--- Task objective ---
Going line by line through the data below, report how many lines include the word "DeleteUser", with nothing added.

[Dataset entries]
(** Keys of the user map after one of the two kinds of change. *)
Lemma users_wf_insert s id u u0 :
  users_wf s → ms_users s !! id = Some u0 → uID u = uID u0 → uUsername u = uUsername u0 →
  users_wf (set_ms_users (insert id u) s).
Proof.
  intros Hwf Hu0 Hid Hname. destruct (wf_users s Hwf _ _ Hu0) as [Hid0 Hby0].
  split; simpl.
  - intros name id' Hn. destruct (decide (id' = id)) as [->|Hne].
    + exists u. rewrite lookup_insert_eq. split; [done|].
      rewrite Hname. by apply (wf_inj s _ _ id).
    + rewrite lookup_insert_ne by done. by apply (wf_byname s Hwf).
  - intros id' u'. destruct (decide (id' = id)) as [->|Hne].
    + rewrite lookup_insert_eq. intros [= ->]. rewrite Hid, Hname. done.
    + rewrite lookup_insert_ne by done. apply (wf_users s Hwf).
  - intros id' u'. destruct (decide (id' = id)) as [->|Hne].
    + intros _. by apply (wf_id s Hwf id u0).
    + rewrite lookup_insert_ne by done. apply (wf_id s Hwf).
Qed.

Lemma UpdateUser_Ok name update s u s' :
  UpdateUser name update s = (Ok u, s') →
  ∃ id u1, ms_usersByName s !! name = Some id ∧
    update (default User_zero (ms_users s !! id)) = Ok u1 ∧
    u = sanitizeUser u1 ∧ s' = set_ms_users (insert id u1) s.
Proof. unfold UpdateUser. intros Hr. split_branches. naive_solver. Qed.

Lemma UpdateUser_Err name update s e s' : UpdateUser name update s = (Err e, s') → s' = s.
Proof. unfold UpdateUser. intros Hr. split_branches. Qed.

Lemma UpdateUser_wf name update s :
  benign update → users_wf s → users_wf (snd (UpdateUser name update s)).
Proof.
  intros Hb Hwf. destruct (UpdateUser name update s) as [[u|e] s'] eqn:E; simpl.
  - apply UpdateUser_Ok in E as (id & u1 & Hn & Hu & -> & ->).
    destruct (wf_byname s Hwf _ _ Hn) as (u0 & Hu0 & _). rewrite Hu0 in Hu.
    destruct (Hb _ _ Hu) as (? & ? & _). by eapply users_wf_insert.
  - by apply UpdateUser_Err in E as ->.
Qed.

Lemma UpdateUser_has_admin name update s :
  benign update → users_wf s → has_admin s → has_admin (snd (UpdateUser name update s)).
Proof.
  intros Hb Hwf (ida & ua & Hua & Hadm).
  destruct (UpdateUser name update s) as [[u|e] s'] eqn:E; simpl.
  - apply UpdateUser_Ok in E as (id & u1 & Hn & Hu & -> & ->).
    destruct (wf_byname s Hwf _ _ Hn) as (u0 & Hu0 & _). rewrite Hu0 in Hu.
    destruct (Hb _ _ Hu) as (_ & _ & Hr). destruct (decide (id = ida)) as [->|Hne].
    + exists ida, u1. simpl. rewrite lookup_insert_eq. split; [done|].
      unfold is_admin in *. rewrite Hr. by simplify_eq.
    + exists ida, ua. simpl. by rewrite lookup_insert_ne.
  - apply UpdateUser_Err in E as ->. by exists ida, ua.
Qed.

Lemma ResetPassword_snd salt name password s :
  snd (ResetPassword salt name password s) = s ∨
  ∃ hash, bcrypt_generate salt password = Some hash ∧
    snd (ResetPassword salt name password s) = snd (UpdateUser name (reset_update hash) s).
Proof.
  unfold ResetPassword. case_decide; [by left|].
  destruct (bcrypt_generate salt password) as [hash|]; [|by left].
  right. exists hash. split; [done|]. by destruct (UpdateUser _ _ _) as [[]].
Qed.

Definition new_user (buf : bytes) (now : Time) (name : string) (role : Role)
    (assigned : list string) (hash : string) : User :=
  MkUser (randomID buf) (TrimSpace name) hash 0 role assigned "" None
    false false false false ∅ no_permissions now.

Lemma CreateUser_Ok buf salt now name password role assigned s u s' :
  CreateUser buf salt now name password role assigned s = (Ok u, s') →
  ∃ hash, TrimSpace name ≠ "" ∧ password ≠ "" ∧ ms_usersByName s !! TrimSpace name = None ∧
    bcrypt_generate salt password = Some hash ∧
    u = sanitizeUser (new_user buf now name role assigned hash) ∧
    s' = set_ms_usersByName (insert (TrimSpace name) (randomID buf))
           (set_ms_users (insert (randomID buf) (new_user buf now name role assigned hash)) s).
Proof.
  unfold CreateUser. case_decide as Hne; [done|].
  destruct (ms_usersByName s !! TrimSpace name); [done|].
  destruct (bcrypt_generate salt password) as [hash|]; [|done].
  intros [= <- <-]. exists hash. naive_solver.
Qed.

Lemma CreateUser_Err buf salt now name password role assigned s e s' :
  CreateUser buf salt now name password role assigned s = (Err e, s') → s' = s.
Proof. unfold CreateUser. intros Hr. repeat case_match; by simplify_eq. Qed.

Lemma empty_store_wf : users_wf empty_store.
Proof. by split. Qed.
Hint Resolve empty_store_wf : core.

Lemma CreateUser_wf buf salt now name password role assigned s :
  length buf = 24%nat → ms_users s !! randomID buf = None → users_wf s →
  users_wf (snd (CreateUser buf salt now name password role assigned s)).
Proof.
  intros Hbuf Hfresh Hwf.
  destruct (CreateUser buf salt now name password role assigned s) as [[uc|e] s'] eqn:E;
    [|by apply CreateUser_Err in E as ->].
  apply CreateUser_Ok in E as (hash & _ & _ & Hn & _ & _ & ->). split; simpl.
  - intros n id. destruct (decide (n = TrimSpace name)) as [->|Hne].
    + rewrite lookup_insert_eq. intros [= <-]. eexists. by rewrite lookup_insert_eq.
    + rewrite lookup_insert_ne by done. intros Hid.
      destruct (wf_byname s Hwf _ _ Hid) as (u & Hu & Hname).
      exists u. rewrite lookup_insert_ne; [done|]. congruence.
  - intros id u. destruct (decide (id = randomID buf)) as [->|Hne].
    + rewrite lookup_insert_eq. intros [= <-]. simpl. by rewrite lookup_insert_eq.
    + rewrite lookup_insert_ne by done. intros Hu.
      destruct (wf_users s Hwf _ _ Hu) as [? Hby]. split; [done|].
      rewrite lookup_insert_ne; [done|]. congruence.
  - intros id u. destruct (decide (id = randomID buf)) as [->|Hne].
    + intros _. by apply randomID_nonempty.
    + rewrite lookup_insert_ne by done. apply (wf_id s Hwf).
Qed.

Lemma DeleteUser_wf name s : users_wf s → users_wf (snd (DeleteUser name s)).
Proof.
  intros Hwf. unfold DeleteUser. destruct (ms_usersByName s !! name) as [id|] eqn:Hn; [|done].
  case_match; [done|]. split; simpl.
  - intros n id' [Hne Hid]%lookup_delete_Some.
    destruct (wf_byname s Hwf _ _ Hid) as (u & Hu & <-). exists u. split; [|done].
    apply lookup_delete_Some. split; [|done]. intros ->. apply Hne. by apply (wf_inj s _ _ id').
  - intros id' u [Hne Hu]%lookup_delete_Some. destruct (wf_users s Hwf _ _ Hu) as [? Hby].
    split; [done|]. apply lookup_delete_Some. split; [|done]. congruence.
  - intros id' u [_ Hu]%lookup_delete_Some. by apply (wf_id s Hwf _ _ Hu).
Qed.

--- Reply to the exercise ---
2